Which means that you need to work on your marriage and work on yourself. Open marriage can’t replace that work. Ideally your lover wakes up something sparky and delightful in you, something your own marriage has a more difficult time conjuring because of the 101 things that make it so perfectly domestic; kids and dishes and bills and did you water the garden? And didn’t I ask you to return those videos? The idea is to wake up and to bring that awakening home to your marriage and to yourself.
And speaking of waking up, Triggers R Us, which is to say, you will get hurt or confused or be full of longing or the desire to strangle someone. We’re in the land of sex and intimacy now, and if you thought you had that shit handled, if you thought 16 years of marriage gave you an E Ticket that bypassed heartache think again brother. You will return to every issue you ever had about who loved you and who didn’t. You will find yourself checking your cell phone. You will be distracted, sometimes unable to sleep, you will swoon and it will remind you at times, especially in the beginning, of your teenage years. But mostly you will return to the uncooked parts of yourself, which means welcome home to some very juicy unfinished business and a chance to grow.
Tell the truth and stay in excellent communication with the players; your spouse, your lover, his spouse. Check in. Ask permission. Email or call to thank the spouse of your lover after a date. Try not to take your time with your lover for granted. His wife is the gatekeeper; if they’re doing well she’s more likely to share him, but anything can happen, so play nice. Your job is to return your lover back to his wife neither dented nor disturbed; you can make an impression, but you shouldn’t leave a mark.

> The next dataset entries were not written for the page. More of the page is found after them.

(* ===== verification/ScopeRules.v ===== *)
(** * ScopeRules: which tests a changed file selects

    [pkg/scoperules/scoperules.go]: the rules file, the names it knows and the classification
    of a changed path. Regular expressions (package regexp), reading and decoding the file are
    the operations of [ScopeLib]. A Go set of names is a [gset]. *)

From S2P Require Import Prelude.

Record Entry := MkEntry { Deps : list string; Aliases : list string; Covered : option bool }.

Record Rules := MkRules {
  ComponentPatterns : list string;
  ServicePatterns : list string;
  IgnoredPatterns : list string;
  IgnoredNames : list string;
  FrameworkDirs : list string;
  ManifestFiles : list string;
  Components : gmap string Entry;
  Services : gmap string Entry;
}.

(** Submatches are the whole match and the groups; [None] is no match. *)
Class ScopeLib := {
  Regexp : Type;
  Compile : string → result Regexp;
  FindStringSubmatch : Regexp → string → option (list string);
  MatchString : Regexp → string → bool;
  Decode : string → result Rules;
}.

Definition IsCovered (e : Entry) : bool := default true (Covered e).

Definition DepsTargets (entries : gmap string Entry) : gset string :=
  list_to_set (concat ((λ ne, Deps ne.2) <$> map_to_list entries)).

(** The names and aliases of entries. *)
Definition entry_names (entries : gmap string Entry) : gset string :=
  list_to_set (concat ((λ ne, ne.1 :: Aliases ne.2) <$> map_to_list entries)).

Definition KnownNames (r : Rules) : gset string :=
  entry_names (Components r) ∪ entry_names (Services r) ∪ list_to_set (IgnoredNames r).

Record Classification := MkClassification { Name : string; IsService : bool }.

Inductive FileKind := KindShared | KindIgnored | KindManifest | KindComponent | KindService.

Record FileClassification := MkFileClassification { Kind : FileKind; FileName : string }.

Section rules.
Context `{ScopeLib}.

(** [Load], given what reading the file gave. *)
Definition Load (path : string) (data : result string) : result Rules :=
  match data with
  | Err err => Err (wrapf ("reading " +:+ path) err)
  | Ok data => wrap_result ("parsing " +:+ path) (Decode data)
  end.

Record CompiledPatterns := MkCompiled {
  cComponents : list Regexp;
  cServices : list Regexp;
  cIgnored : list Regexp;
  frameworkDirs : gset string;
  manifestFiles : gset string;
  componentNames : gset string;
  serviceNames : gset string;
}.

Fixpoint compileAll (patterns : list string) : result (list Regexp) :=
  match patterns with
  | [] => Ok []
  | p :: patterns =>
      match Compile p with
      | Err err => Err (wrapf ("compiling pattern " +:+ quote p) err)
      | Ok re => rest ← compileAll patterns; Ok (re :: rest)
      end
  end.

Definition CompilePatterns (r : Rules) : result CompiledPatterns :=
  comp ← compileAll (ComponentPatterns r);
  svc ← compileAll (ServicePatterns r);
  ign ← compileAll (IgnoredPatterns r);
  Ok (MkCompiled comp svc ign (list_to_set (FrameworkDirs r)) (list_to_set (ManifestFiles r))
        (dom (Components r)) (dom (Services r))).

(** The name that the first pattern that has one captures: [m[1]] of the first match. *)
Fixpoint captured (patterns : list Regexp) (path : string) : option string :=
  match patterns with
  | [] => None
  | re :: patterns =>
      match FindStringSubmatch re path with
      | Some (_ :: name :: _) => Some name
      | _ => captured patterns path
      end
  end.

Definition Classify (p : CompiledPatterns) (path : string) : option Classification :=
  match captured (cComponents p) path with
  | Some name =>
      if bool_decide (name ∈ frameworkDirs p) then None
      else Some (MkClassification name (bool_decide (name ∈ serviceNames p) && negb (bool_decide (name ∈ componentNames p))))
  | None =>
      match captured (cServices p) path with
      | Some name =>
          if bool_decide (name ∈ frameworkDirs p) then None
          else Some (MkClassification name (negb (bool_decide (name ∈ componentNames p)) || bool_decide (name ∈ serviceNames p)))
      | None => None
      end
  end.

Definition ClassifyChangedFile (p : CompiledPatterns) (path : string) : FileClassification :=
  if existsb (λ re, MatchString re path) (cIgnored p) then MkFileClassification KindIgnored ""
  else if bool_decide (path ∈ manifestFiles p) then MkFileClassification KindManifest ""
  else
    match Classify p path with
    | Some c => MkFileClassification (if IsService c then KindService else KindComponent) (Name c)
    | None => MkFileClassification KindShared ""
    end.

(** ** Theorems *)

(** The entry maps decide the kind of a name: a file is never attributed to a shared
    directory, a name that is registered under one kind only gets that kind, whichever
    pattern captured it, and one that is registered under neither or both keeps the kind of
    the pattern. *)
Theorem Classify_registered_kind p path c :
  Classify p path = Some c →
  Name c ∉ frameworkDirs p ∧
  (Name c ∈ serviceNames p ∧ Name c ∉ componentNames p → IsService c = true) ∧
  (Name c ∈ componentNames p ∧ Name c ∉ serviceNames p → IsService c = false) ∧
  ((Name c ∈ componentNames p ↔ Name c ∈ serviceNames p) →
     (IsService c = false ↔ captured (cComponents p) path = Some (Name c))).
Proof.
  unfold Classify. destruct (captured (cComponents p) path) as [n|] eqn:Hc; [|destruct (captured (cServices p) path) as [n|]; [|done]].
  all: case_bool_decide; [done|]; intros [= <-]; simpl; (split; [done|]).
  all: destruct (decide (n ∈ serviceNames p)), (decide (n ∈ componentNames p)); rewrite ?bool_decide_true, ?bool_decide_false by done; naive_solver.
Qed.

(** Every path gets one kind: ignored paths never select anything, manifests come before
    patterns, and what nothing matches is shared and runs everything. *)
Theorem ClassifyChangedFile_kinds p path :
  let k := Kind (ClassifyChangedFile p path) in
  let ignored := ∃ re, re ∈ cIgnored p ∧ MatchString re path = true in
  (k = KindIgnored ↔ ignored) ∧
  (k = KindManifest ↔ ¬ ignored ∧ path ∈ manifestFiles p) ∧
  (k = KindShared ↔ ¬ ignored ∧ path ∉ manifestFiles p ∧ Classify p path = None) ∧
  (k = KindComponent ∨ k = KindService → Classify p path =
     Some (MkClassification (FileName (ClassifyChangedFile p path)) (match k with KindService => true | _ => false end))).
Proof.
  intros k ignored. subst k. unfold ClassifyChangedFile.
  assert (existsb (λ re, MatchString re path) (cIgnored p) = true ↔ ignored) as Hig.
  { rewrite existsb_exists. unfold ignored. by setoid_rewrite list_elem_of_In. }
  destruct (existsb _ _) eqn:He.
  - simpl. naive_solver.
  - assert (¬ ignored) as Hni by (intros ?%Hig; done). case_bool_decide; simpl; [naive_solver|].
    destruct (Classify p path) as [[n []]|]; simpl; naive_solver.
Qed.

(** Patterns are compiled all or not at all, in order. *)
Lemma compileAll_compiles patterns res :
  compileAll patterns = Ok res ↔ Forall2 (λ p re, Compile p = Ok re) patterns res.
Proof.
  revert res. induction patterns as [|p patterns IH]; intros res; simpl.
  - split; [intros [= <-]; constructor|by inversion 1].
  - destruct (Compile p) as [re|] eqn:Hp; [|split; [done|inversion 1; congruence]].
    destruct (compileAll patterns) as [rest|]; simpl.
    + split; [intros [= <-]; constructor; [done|by apply IH]|].
      inversion 1; subst. f_equal. assert (rest = l') as -> by (by (assert (Ok rest = Ok l') as [=] by by apply IH)). congruence.
    + split; [done|]. inversion 1 as [|? ? ? l' ? Hrest]; subst. apply IH in Hrest. done.
Qed.

End rules.

(** Every entry, alias and ignored name is known. *)
Lemma elem_of_KnownNames r n :
  n ∈ KnownNames r ↔
  (∃ m e, (Components r !! m = Some e ∨ Services r !! m = Some e) ∧ (n = m ∨ n ∈ Aliases e)) ∨ n ∈ IgnoredNames r.
Proof.
  assert (∀ entries, n ∈ entry_names entries ↔ ∃ m e, entries !! m = Some e ∧ (n = m ∨ n ∈ Aliases e)) as Hnames.
  { intros entries. unfold entry_names. rewrite elem_of_list_to_set, elem_of_concat. split.
    - intros (l & Hn & ([m e] & -> & Hin%elem_of_map_to_list)%list_elem_of_fmap). exists m, e.
      split; [done|]. by apply elem_of_cons in Hn.
    - intros (m & e & Hin & Hn). eexists. split; [|apply list_elem_of_fmap; exists (m, e); split; [done|by apply elem_of_map_to_list]].
      simpl. by apply elem_of_cons. }
  unfold KnownNames. rewrite !elem_of_union, !Hnames, elem_of_list_to_set. naive_solver.
Qed.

Spouses have veto power. You have a date you’ve been patiently waiting for, but there’s a crisis at home or a change of heart. Let it go, the marriages come first. Less is more. Let days and weeks pass, then find your lover. A major part of what makes this special is the unavailability, the great passionate gaps in between your time together. Want it, long for it, let the hunger happen, that’s what keeps it alive, because in the end we’re just people and our lovers are not so incredibly different from the people we married, which is to say over time we all become tedious. So enjoy that you don’t pay bills or do laundry or share a carpool schedule with this person. Enjoy the small amounts of time you get to see each other, savor those sessions and leave your date just a little hungry.
It’s all good until it isn’t, and each person has to make that decision for themselves. Sharing your spouse, getting intimately involved with another person is not for everyone and if it’s not for you, make a change. Get out and hopefully with everything you came with. But you can’t say. It’s a slippery slope, a Pandora’s Box, and there are no guarantees, but then there really isn’t in marriage either.
These are just a few things for now.